- Born: 1965 (age 60–61) Hyogo, Japan

= Minako Nishiyama =

Japanese artist (born 1965)

Minako Nishiyama (西山 美なコ, Nishiyama Minako) is a Japanese contemporary artist whose works have dealt with cultures, customs, and the representations of young females in Japanese media and popular culture.
Her work is identified with an initial stage of the artistic transformation of post-modern Japanese "cute culture" in which cute images were appropriated and used for critique.

Nationally she has had many solo shows in Okayama, Tokyo, Kyoto, Osaka, Fukuoka, and Nishinomiya. In addition to a solo show at the Galerie Ghislaine Hussenot in Paris, France she has participated internationally in group shows in Beijing, China; Madrid, Spain; Rimini, Italy and Portland, Oregon, Minneapolis and Miami in the United States.

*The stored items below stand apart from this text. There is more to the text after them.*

(* ===== verification/StateFacts.v ===== *)
(** * Reading and writing the singleton trees of the state

    The operations of [State.v] reach a tree through [SubTree], which consults the
    open handles, the leaf of the parent and the database.  This file proves once
    what that amounts to.  [view s t] is the content of the singleton tree [t] as the
    open transaction sees it; [wf] says that the handles, the leaves of the main tree
    and the stored trees agree.  Under [wf], opening a tree never fails and changes no
    content, a read returns the leaf of [view], and a write updates one leaf of it. *)

From stdpp Require Import base option list strings gmap.
From S2P Require Import Prelude GoMonad GoLib Models External Tree StateDB StateTrees State.

Section facts.
Context `{ArboLaws, Proto}.

(** ** Prefixes *)

Definition st_prefix (t : StateTree) : string := "s/" +:+ StateTree_KindID t +:+ "/".
Definition st_key (t : StateTree) : string := st_prefix t +:+ "t/".
Definition main_key : string := "t/".

Lemma sub_path_singleton u t :
  tu_prefix u = "" -> sub_path u (StateTreeCfg t) = st_prefix t.
Proof. intros Hu. unfold sub_path. rewrite Hu. by destruct t. Qed.

Lemma tree_key_st t : tree_key (st_prefix t) = st_key t.
Proof. by destruct t. Qed.

Lemma st_key_inj t t' : st_key t = st_key t' -> t = t'.
Proof. by destruct t, t'. Qed.

Lemma st_key_main t : st_key t <> main_key.
Proof. by destruct t. Qed.

Lemma kind_inj t t' : StateTree_KindID t = StateTree_KindID t' -> t = t'.
Proof. by destruct t, t'. Qed.
(* ===== verification/CommitFacts.v ===== *)
(** * What a commit does

    [TreeTx_Commit] propagates the roots of the trees that changed to the leaves of their
    parents, from the children of the process tree up to the main tree, and records the
    root of the main tree under the new version.  From a well-formed transaction the
    result is a good database: a new transaction on it is well formed and sees the same
    contents.  For the process tree the leaves may differ in the roots of its children: the
    root of a child tree that was written to is the one its leaf gets. *)

From stdpp Require Import base option list strings gmap.
From S2P Require Import Prelude GoMonad GoLib Models External Tree StateDB StateTrees State.
From S2P Require Import StateFacts.

(** ** Roots in the leaves of the process tree *)

(** A process without the roots its leaf keeps for the children trees. *)
Definition unrooted (p : Process) : Process := with_RollingCensusRoot "" (with_NullifiersRoot "" p).

Definition same_but_roots (x x' : StateDBProcess) : Prop :=
  unrooted <$> SDB_Process x' = unrooted <$> SDB_Process x.

Section reroot.
Context `{ProtoLaws}.

(** The leaf stays, or holds the same process with other roots. *)
Definition rerooted (o o' : option bytes) : Prop :=
  o' = o \/ exists b b' x x', o = Some b /\ o' = Some b' /\ unmarshal b = Some x /\ unmarshal b' = Some x' /\
    same_but_roots x x'.

#[export] Instance rerooted_preorder : PreOrder rerooted.
Proof.
  split; [by left|]. intros o1 o2 o3 [->|(b1 & b2 & x1 & x2 & -> & -> & H1 & H2 & R12)]; [done|].
  intros [->|(b2' & b3 & x2' & x3 & Hb & -> & H2' & H3 & R23)]; right.
  - by exists b1, b2, x1, x2.
  - injection Hb as <-. exists b1, b3, x1, x3. split_and!; [done..|].
    simplify_eq. unfold same_but_roots in *. congruence.
Qed.

(** The update of the root of a child tree. *)
Definition child_update (x : update) : Prop :=
  exists c, upd_setRoot x = parentLeafSetRoot (StateChildTreeCfg c).

Lemma child_update_leaf x leaf leaf' :
  child_update x -> upd_setRoot x leaf (upd_root x) = Ok leaf' -> rerooted (Some leaf) (Some leaf').
Proof.
  intros [c ->] Hrun. destruct c; cbn in Hrun;
    unfold processSetCensusRoot, processSetPreRegisterNullifiersRoot, processSetVotesRoot,
      unmarshal_sdbProc, marshal_sdbProc, deref in Hrun;
    (destruct (unmarshal leaf) as [x0|] eqn:Hx; [|done]); cbn [mbind outcome_bind] in Hrun;
    try (destruct (SDB_Process x0) as [p|] eqn:Hp; [|done]); cbn [mbind outcome_bind] in Hrun;
    (destruct (marshal _) as [b|] eqn:Hb; [|done]); injection Hrun as <-;
    right; do 4 eexists; (split_and!; [done|done|done|by apply unmarshal_marshal|]);
    unfold same_but_roots; cbn; by rewrite ?Hp.
Qed.

(** What is set is read back, and the other roots stay. *)
Lemma set_root_same c leaf r leaf' :
  String.length r = 32%nat -> parentLeafSetRoot (StateChildTreeCfg c) leaf r = Ok leaf' ->
  parentLeafGetRoot (StateChildTreeCfg c) leaf' = Ok r.
Proof.
  intros Hr Hrun. destruct c; cbn in *;
    unfold processSetCensusRoot, processSetPreRegisterNullifiersRoot, processSetVotesRoot,
      processGetCensusRoot, processGetPreRegisterNullifiersRoot, processGetVotesRoot in *;
    apply outcome_bind_Ok in Hrun as (x & _ & Hrun);
    try (apply outcome_bind_Ok in Hrun as (p & _ & Hrun));
    rewrite (unmarshal_sdbProc_marshal _ _ Hrun); cbn; by apply known_root_Ok.
Qed.

Lemma set_root_other c c' leaf r leaf' :
  in_use c = true -> in_use c' = true -> c' <> c -> parentLeafSetRoot (StateChildTreeCfg c') leaf r = Ok leaf' ->
  parentLeafGetRoot (StateChildTreeCfg c) leaf' = parentLeafGetRoot (StateChildTreeCfg c) leaf.
Proof.
  intros Hc Hc' Hne Hrun. destruct c, c'; try done; cbn in *;
    unfold processSetCensusRoot, processSetPreRegisterNullifiersRoot, processSetVotesRoot,
      processGetCensusRoot, processGetPreRegisterNullifiersRoot, processGetVotesRoot in *;
    apply outcome_bind_Ok in Hrun as (x & Hx & Hrun); rewrite Hx;
    try (apply outcome_bind_Ok in Hrun as (p & Hp & Hrun));
    rewrite (unmarshal_sdbProc_marshal _ _ Hrun); cbn; try rewrite Hp; try done;
    destruct (SDB_Process x) as [q|]; cbn in *; by simplify_eq.
Qed.

Lemma apply_updates_rerooted us leaf leaf' :
  Forall child_update us -> apply_updates leaf us = Ok leaf' -> rerooted (Some leaf) (Some leaf').
Proof.
  intros Hus. revert leaf. induction Hus as [|x us Hx _ IH]; intros leaf Hrun; cbn in Hrun.
  - injection Hrun as <-. reflexivity.
  - apply outcome_bind_Ok in Hrun as (leaf1 & H1 & Hrun).
    etrans; [by eapply child_update_leaf|by apply IH].
Qed.
End reroot.

Section commit.
Context `{ArboLaws, ProtoLaws}.

(** ** The shape of the hierarchy *)

Definition canonical_open (tx : TreeTx) : Prop :=
  forall p u, tx_open tx !! p = Some u -> canonical p u.
Definition trees_stored (tx : TreeTx) : Prop :=
  forall p u, tx_open tx !! p = Some u -> is_Some (db_trees (tx_db tx) !! tree_key (tu_prefix u)).

Lemma wf_canonical_open tx : wf_tx tx -> canonical_open tx.
Proof. intros Hwf p u Hu. by apply (wf_open tx Hwf). Qed.

Lemma wf_trees_stored tx : wf_tx tx -> trees_stored tx.
Proof. intros Hwf p u Hu. by apply (wf_open tx Hwf p). Qed.

Lemma openSubs_spec p q u open :
  (q, u) ∈ openSubs p open <-> is_child p q = true /\ open !! q = Some u.
Proof. unfold openSubs. rewrite list_elem_of_filter, elem_of_map_to_list. done. Qed.

Lemma openSubs_NoDup p open : NoDup (openSubs p open).*1.
Proof.
  apply NoDup_fmap_fst; [|apply NoDup_filter, NoDup_map_to_list].
  intros q u u' [_ Hu]%openSubs_spec [_ Hu']%openSubs_spec. congruence.
Qed.

(** Below the main tree are the singleton trees, below the process tree its children, and
    nothing below any other tree. *)
Lemma subs_main tx q u :
  canonical_open tx -> (q, u) ∈ openSubs [] (tx_open tx) ->
  exists t, q = [StateTree_KindID t] /\ tx_open tx !! q = Some u /\ tu_cfg u = StateTreeCfg t.
Proof.
  intros Hcan [Hc Hu]%openSubs_spec. destruct (Hcan _ _ Hu) as [|t u _ Hcfg|c pid x u _ _ _]; [done| |].
  - by exists t.
  - by apply bool_decide_eq_true in Hc.
Qed.

Lemma subs_child tx t x : canonical_open tx -> openSubs [StateTree_KindID t; x] (tx_open tx) = [].
Proof.
  intros Hcan. apply elem_of_nil_inv. intros [q u] [Hc Hu]%openSubs_spec.
  by destruct (Hcan _ _ Hu); simpl in Hc; try done; apply bool_decide_eq_true in Hc.
Qed.

Lemma subs_singleton tx t q u :
  canonical_open tx -> (q, u) ∈ openSubs [StateTree_KindID t] (tx_open tx) ->
  t = TreeProcess /\ tx_open tx !! q = Some u /\ exists x, q = [StateTree_KindID TreeProcess; x].
Proof.
  intros Hcan [Hc Hu]%openSubs_spec.
  destruct (Hcan _ _ Hu) as [|t' u _ _|c pid x u _ _ _]; [done|by apply bool_decide_eq_true in Hc|].
  apply bool_decide_eq_true in Hc. injection Hc as Hk. apply (kind_inj TreeProcess) in Hk as <-. eauto.
Qed.

(** ** Changing one tree *)

(** Only the tree stored under [key] changes, with the same number of levels. *)
Record one_tree (key : string) (tx tx' : TreeTx) : Prop := {
  one_open : tx_open tx' = tx_open tx;
  one_kv : db_kv (tx_db tx') = db_kv (tx_db tx);
  one_other k : k <> key -> db_trees (tx_db tx') !! k = db_trees (tx_db tx) !! k;
  one_some : is_Some (db_trees (tx_db tx) !! key) -> is_Some (db_trees (tx_db tx') !! key);
  one_levels : levels (stored tx' key) = levels (stored tx key);
}.

#[export] Instance one_tree_preorder key : PreOrder (one_tree key).
Proof.
  split; [by split|]. intros tx1 tx2 tx3 [O12 K12 E12 S12 L12] [O23 K23 E23 S23 L23].
  split; try congruence; [|by auto]. intros k Hk. by rewrite E23, E12.
Qed.

Lemma one_tree_stored key tx tx' k : one_tree key tx tx' -> k <> key -> stored tx' k = stored tx k.
Proof. intros Ho Hk. unfold stored. by rewrite (one_other _ _ _ Ho). Qed.
Lemma account_balance_range s a acc : account s a = Some acc -> is_u64 (Balance acc).
Proof. by intros [? _]%account_range. Qed.

(** ** Reads *)

Lemma sreads_wf s s' : wf s -> sreads s s' -> wf s'.
Proof. intros Hwf Hr. by apply (sreads_use s s'). Qed.

Lemma account_reads s s' a : wf s -> sreads s s' -> account s' a = account s a.
Proof. intros Hwf Hr. apply sreads_use in Hr as (_ & _ & Hv & _); [|done]. unfold account. by rewrite Hv. Qed.

Lemma supply_reads s s' : wf s -> sreads s s' -> supply s' = supply s.
Proof. intros Hwf Hr. apply sreads_use in Hr as (_ & _ & Hv & _); [|done]. unfold supply. by rewrite Hv. Qed.

Lemma addr_key_fits (a : Address) : 8 * blen (addr_bytes a) <= 256.
Proof. unfold blen. rewrite addr_bytes_length. lia. Qed.

Lemma GetAccount_run a s :
  wf s ->
  exists s', sreads s s' /\ GetAccount a false s =
    (s', match sview s TreeAccounts !! addr_bytes a with
         | None => Ok None
         | Some raw => match unmarshal raw with
                       | Some acc => Ok (Some acc)
                       | None => Err (Errorf "proto: unmarshal")
                       end
         end).
Proof.
  intros Hwf.
  destruct (V_DeepGet_run TreeAccounts (addr_bytes a) s Hwf) as (s' & Hrun & Hr).
  exists s'. split; [done|]. unfold GetAccount, mainTreeViewer.
  unfold mbind, gom_bind, mret, gom_ret, catch. rewrite Hrun.
  destruct (sview s TreeAccounts !! addr_bytes a) as [raw|] eqn:E.
  - rewrite (leaf_result_Some _ _ _ _ E). unfold Unmarshal. by destruct (unmarshal raw).
  - rewrite (leaf_result_None _ _ _ Hwf E) by apply addr_key_fits. by rewrite errors_is_refl.
Qed.
Lemma only_tx_fields s s' :
  only_tx s s' ->
  currentHeight s' = currentHeight s /\ txCounter s' = txCounter s /\
  eventListeners s' = eventListeners s /\ Store s' = Store s /\ chainID s' = chainID s.
Proof. by intros ->. Qed.

Lemma leaf_updated_only_tx pid x s s' : leaf_updated pid x s s' -> only_tx s s'.
Proof. intros (b & _ & Hw). apply Hw. Qed.

Lemma leaf_updated_wf pid x s s' : leaf_updated pid x s s' -> wf s'.
Proof. intros (b & _ & Hw). apply Hw. Qed.

(** The end of every operation: the process is written and the listeners are told. *)
Lemma write_and_notify m p pid ev s s' u :
  wf s -> (forall s1 u1, m s = (s1, Ok u1) -> updateProcess p pid s = (s1, Ok u1)) ->
  (m;; counter ← TxCounter; notify (ev counter)) s = (s', Ok u) ->
  String.length (ProcessId p) = 32%nat /\
  exists x s1, process_leaf s pid = Some x /\
    leaf_updated pid (mkStateDBProcess (Some p) (VotesRoot x)) s s1 /\
    s' = notified (ev (txCounter s)) s1.
Proof.
  intros Hwf Hm Hrun. unfold TxCounter in Hrun. apply bind_Ok in Hrun as (u1 & s1 & Hrun1%Hm & Hrun).
  apply updateProcess_Ok in Hrun1 as (Hlen & x & Hx & Hu); [|done]. go_inv.
  split; [done|]. exists x, s1. split_and!; [done..|].
  destruct (only_tx_fields _ _ (leaf_updated_only_tx _ _ _ _ Hu)) as (_ & <- & _).
  by eapply notify_Ok.
Qed.

Lemma SetProcessStatus_Ok pid st s s' u :
  wf s -> SetProcessStatus pid st true s = (s', Ok u) ->
  exists p x s1, process s pid = Some p /\ check_transition p st (currentHeight s) = Ok tt /\
    process_leaf s (ProcessId p) = Some x /\
    leaf_updated (ProcessId p) (mkStateDBProcess (Some (with_Status st p)) (VotesRoot x)) s s1 /\
    s' = notified (OnProcessStatusChange (ProcessId p) st (txCounter s)) s1.
Proof.
  intros Hwf Hrun. unfold SetProcessStatus, CurrentHeight in Hrun.
  apply bind_Ok in Hrun as (r & s1 & Hp & Hrun). apply bind_Ok in Hrun as (p & s2 & Hd & Hrun).
  destruct (deref_process _ _ _ _ _ _ Hwf Hp Hd) as (-> & Hr & Hproc).
  pose proof (sreads_wf _ _ Hwf Hr) as Hwf1.
  destruct (only_tx_fields _ _ (proj1 Hr)) as (Hh & Hc & _).
  rewrite bind_gets in Hrun. apply bind_Ok in Hrun as ([] & s2 & [-> Ht]%lift_Ok & Hrun). rewrite Hh in Ht.
  apply (write_and_notify _ (with_Status st p) (ProcessId p) (fun c => OnProcessStatusChange _ st c)) in Hrun
    as (_ & x & s2 & Hx & Hu & ->); [|done|done].
  exists p, x, s2. rewrite (process_leaf_reads s s1) in Hx by done. rewrite Hc.
  split_and!; [done..|by eapply leaf_updated_reads|done].
Qed.

(** The results kept before the ones of an oracle are added. *)
Definition prior_results (p : Process) (oracles : list Address) : list ProcessResult :=
  if bool_decide (Results p = []) then replicate (List.length oracles * 2) nil_ProcessResult
  else Results p.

Since the beginning of the 1990s she has been making sculptures, paintings and installations using a transient material such as sugar with a bright luscious pink red to pink color that evaporate and dissolve over time. Her used of sugar and bright pink color refer to the stereotypical representations or images of cuteness or kawaii of young Japanese female.
In 2015 her work was included in the group exhibition "Kawaii" at the University for the Creative Arts in Farnham, England.

==Education==
Nishiyama Minako works and lives in Hyogo prefecture. She earned a degree in the sculpture major from the Graduate School of Art, Kyoto City University of Arts in 1991. She teaches courses at Kyoto Seika University.